Eine schöne Frage!
Wenn ich auf mein bisheriges Leben zurückblicke, haben mich (das gilt wohl für die meisten Menschen) größere und kleinere Traurigkeiten heimgesucht - ein manchmal nicht leicht zu ertragendes, aber wichtiges und intensives Gefühl.
"Unendlich traurig" - ich erinnere mich an zwei Situationen in meinem Leben, die mich tieftraurig gestimmt haben und deren starke Emotion zeitweilig immer noch nachhallt, plötzlich, wie aus heiterem Himmel.

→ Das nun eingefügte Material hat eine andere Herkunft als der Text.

Lemma plan_applied_sizes active rps : Forall commit_ok active -> Forall2 resolved_of (map requestProposal active) rps ->
  Forall2 applied_sizes active rps.
Proof.
  intros Hc Hr. revert Hc. remember (map requestProposal active) as ps eqn:E. revert active E.
  induction Hr as [|p rp ps rps [Hk Hr] _ IH]; intros active E Hc; (destruct active as [|req active]; [try constructor; discriminate|]); [discriminate|].
  injection E as -> ->. apply Forall_cons_iff in Hc as [Hc Hcs]. constructor; [|now apply IH].
  intros Ha rl r g Eb. rewrite Ha in Hr. destruct Hr as [Hr _]. apply (f_equal len) in Hr. rewrite len_map in Hr.
  pose proof (requestMutations_changes req Hc) as Hm. destruct (req_bytes_eq req Hc) as [_ Hb].
  unfold requestMutations in *. rewrite Eb in *. lia.
Qed.

(** ** Processing a group *)

(** The requests as they are resolved: users first, redirected. *)
Definition active_of w (group : list (request R)) : list (request R) :=
  map (applyCommitRedirects (w_coord w)) (orderUserBeforeRelocation group).

Definition proposals_of w group : list Proposal := map requestProposal (active_of w group).

(** The group committed: what changed, and for whom. *)
Record committed w group (l' : L) w' : Prop := mkCommitted {
  cm_log : w_log w' = l';
  cm_fault : c_fault (w_coord w') = None;
  cm_coord : coord_ok (w_coord w') (w_index w');
  cm_index : ix_ok (w_index w');
  cm_entries : ix_entries (w_index w') = spec_group (ix_entries (w_index w)) (proposals_of w group);
  cm_covered : ix_Covered (w_index w') =
    ix_Covered (w_index w) + accepted_of (spec_flags (ix_entries (w_index w)) (proposals_of w group));
  cm_outcome : exists answers, w_answers w' = w_answers w ++ answers /\
    outcome (w_batches w') (c_next (w_coord w)) (active_of w group)
      (spec_flags (ix_entries (w_index w)) (proposals_of w group)) answers;
}.

(** The append failed: nothing is visible and the coordinator is faulted. *)
Record append_failed w group (l' : L) (e : goerror) w' : Prop := mkAppendFailed {
  af_log : w_log w' = l';
  af_fault : c_fault (w_coord w') = Some e;
  af_index : ix_ok (w_index w') /\ ix_entries (w_index w') = ix_entries (w_index w) /\
    ix_Covered (w_index w') = ix_Covered (w_index w);
  af_outcome : exists answers, w_answers w' = w_answers w ++ answers /\
    failed_outcome (w_batches w') (log_poisoned l') e (active_of w group)
      (spec_flags (ix_entries (w_index w)) (proposals_of w group)) answers;
}.

(** Every request was refused before anything was written. *)
Record refused w group (e : goerror) w' : Prop := mkRefused {
  rf_quiet : quiet w w';
  rf_answers : w_answers w' = w_answers w ++ map (fun req => (rq_ticket req, failure_answer req e)) (active_of w group);
  rf_batches : Forall (fun req => settled (w_batches w') req StateAborted 0) (active_of w group);
}.

Record process_pre (config : Config) w (group : list (request R)) : Prop := mkProcessPre {
  pp_index : ix_ok (w_index w);
  pp_coord : coord_ok (w_coord w) (w_index w);
  pp_fault : c_fault (w_coord w) = None;
  pp_some : group <> [];
  pp_ready : group_ready (w_index w) (w_batches w) group;
  pp_count : len group <= MaxUint32;
  pp_payload : group_payload group <= MaxGroupPayload config;
  pp_limit : MaxGroupPayload config <= MaxUint32;
  pp_bytes : total_bytes (ix_entries (w_index w)) + group_bytes (proposals_of w group) <= MaxUint64;
}.
Lemma consume_all_spec rps rs : NoDup rs -> forall p charged, pool_ok p -> Forall2 (covered_by p) rps rs ->
  0 <= charged <= db_charged (p_budget p) ->
  exists p', consume_all p charged rps rs = (p', Ok (charged + delta_sum rps * 64)) /\ pool_ok p' /\
    db_charged (p_budget p') = db_charged (p_budget p) + delta_sum rps * 64 /\ 0 <= delta_sum rps /\
    db_hard (p_budget p') = db_hard (p_budget p) /\
    (forall h u, live_reservation p h u -> h ∉ rs -> live_reservation p' h u).
Proof.
  intros Hnd p charged Hp Hc. revert p charged Hp Hc. revert rps.
  induction Hnd as [|h rs Hni Hnd IH]; intros rps p charged Hp Hc Hch; inversion Hc as [|rp ? rps' ? (u & Hu & Hle) Hrest]; subst; cbn [consume_all].
  { exists p. change (delta_sum []) with 0. rewrite Z.mul_0_l, !Z.add_0_r. split; [reflexivity|]. split; [exact Hp|].
    split; [reflexivity|]. split; [lia|]. auto. }
  cbn [delta_sum foldr]. fold (delta_sum rps'). destruct (rp_Accepted rp) eqn:Ea; cbn [negb].
  - destruct Hle as [H0 Hle]; [reflexivity|].
    destruct (consume_spec p h u (rp_DeltaEntries rp) Hp Hu H0 Hle) as (p1 & -> & Hp1 & Ec & _ & Eh & Hfr).
    assert (db_charged (p_budget p1) <= MaxUint64).
    { pose proof (po_limit p1 Hp1). pose proof (po_hard p1 Hp1). rewrite (po_reserved p1 Hp1) in *.
      pose proof (outstanding_nonneg _ (po_upper p1 Hp1)). lia. }
    replace (MaxUint64 - rp_DeltaEntries rp * 64 <? charged) with false by (symmetry; apply Z.ltb_ge; lia).
    destruct (IH rps' p1 (charged + rp_DeltaEntries rp * 64) Hp1) as (p2 & -> & Hp2 & Ec2 & Hs & Eh2 & Hfr2); [|lia|].
    { clear -Hrest Hni Hfr. induction Hrest as [|rp' h' rps' rs (u' & Hu' & Hle') _ IHr]; constructor.
      - exists u'. split; [|exact Hle']. apply Hfr; [exact Hu'|]. intros ->. apply Hni. now constructor.
      - apply IHr. intros Hin. apply Hni. now constructor. }
    exists p2. split; [f_equal; f_equal; lia|]. split; [exact Hp2|]. split; [lia|]. split; [lia|]. split; [congruence|].
    intros h' u' Hl Hn. apply not_elem_of_cons in Hn as [Hn1 Hn2]. apply Hfr2; [|exact Hn2]. now apply Hfr.
  - destruct (Release_spec p (Some h) Hp) as (Hp1 & Ec & _ & Hfr).
    destruct (IH rps' (Release p (Some h)) charged Hp1) as (p2 & -> & Hp2 & Ec2 & Hs & Eh2 & Hfr2); [|lia|].
    { clear -Hrest Hni Hfr. induction Hrest as [|rp' h' rps' rs (u' & Hu' & Hle') _ IHr]; constructor.
      - exists u'. split; [|exact Hle']. apply Hfr; [exact Hu'|]. intros [= ->]. apply Hni. now constructor.
      - apply IHr. intros Hin. apply Hni. now constructor. }
    exists p2. split; [f_equal; f_equal; lia|]. split; [exact Hp2|]. split; [lia|]. split; [lia|]. split.
    + rewrite Eh2. unfold Release. destruct (p_objs p !! h) as [o|]; [|reflexivity]. destruct (rv_consumed o); [reflexivity|].
      cbn. now destruct (_ <=? _).
    + intros h' u' Hl Hn. apply not_elem_of_cons in Hn as [Hn1 Hn2]. apply Hfr2; [|exact Hn2]. apply Hfr; [exact Hl|congruence].
Qed.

Ich möchte gerne eine Situation beschreiben:
An einem Nachmittag vor wenigen Jahren habe ich mal meine Mutter an einer U-Bahn-Station abgeholt. Ich hatte sie einige Wochen nicht mehr gesehen. Ich erinnere mich genau: ich fuhr die Rolltreppe zum Bahnsteig hinunter und bemerkte sie schon von Weitem. Sie sah mich erst nicht. Ich weiß nicht ... sie kam mir auf einmal so gealtert vor. Ich hatte sie nie so gesehen, als hätten die vielen Jahre ihr mit einer rauen Hand hinterrücks über das Gesicht gestrichen, dass sie mit einem Zuge welkte. Sie war so hineingeduckt in ihr Alter, so kleingeworden und hilflos - ich habe sie nie so wahrgenommen. Mich durchfuhr die Traurigkeit wie eine heiße Welle. Ich kann es schwer beschreiben. Es war nicht nur das Bewusstwerden ihres Alterns, ihrer Schwäche und Sterblichkeit, nicht nur Mitleid - es war mehr. Es stimmte mich traurig, dass vieles, was ich mit ihr erlebt habe, unwiderruflich vergangen ist, dass das Leben einfach so über uns hinweggezogen ist, dass sie selbst nicht mehr aus ihrem Leben gemacht hat, dass man die Zeit nicht zurückdrehen und manches korrigieren kann, dass man alles Vergangene hinter sich lassen und hinnehmen muss. Diese Empfindungen (und sicherlich noch andere) schwangen in meiner damaligen Traurigkeit mit - sie war vielleicht "unendlich" - denn sie bebt immer mal wieder in mir nach - und sie lässt sich nicht tilgen.